**Aim of the exercise**
In the records below, how many lines hold the string "with"? Give only the number.

**Record excerpts**
(** One decimal digit, and the value of a run of digits read left to right
    after the digits counted by [acc]. *)
Definition digit_of (c : ascii) : option Z :=
  let n := N_of_ascii c in
  if ((48 <=? n) && (n <=? 57))%N then Some (Z.of_N (n - 48)) else None.

Fixpoint dval (acc : Z) (s : string) : option Z :=
  match s with
  | EmptyString => Some acc
  | String c s =>
      match digit_of c with
      | Some d => dval (10 * acc + d)%Z s
      | None => None
      end
  end.

(** [new(big.Int).SetString(s, 10)]: an optional sign, then digits. *)
Definition SetString10 (s : string) : option Z :=
  match s with
  | String "-" r => option_map Z.opp (digits_value r)
  | String "+" r => digits_value r
  | _ => digits_value s
  end.

(** [big.Int.String], [strconv.FormatInt], [strconv.FormatUint]. *)
Definition FormatInt (z : Z) : string := NilZero.string_of_int (Z.to_int z).

(** [strconv.ParseUint(s, 10, 64)]: digits only, in range. *)
Definition ParseUint64 (s : string) : option Z :=
  match digits_value s with
  | Some z => if (z <? two64)%Z then Some z else None
  | None => None
  end.

(** [strconv.ParseInt(s, 10, 64)]. *)
Definition ParseInt64 (s : string) : option Z :=
  match SetString10 s with
  | Some z => if ((- 2 ^ 63 <=? z) && (z <? 2 ^ 63))%Z then Some z else None
  | None => None
  end.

**Answer space**
5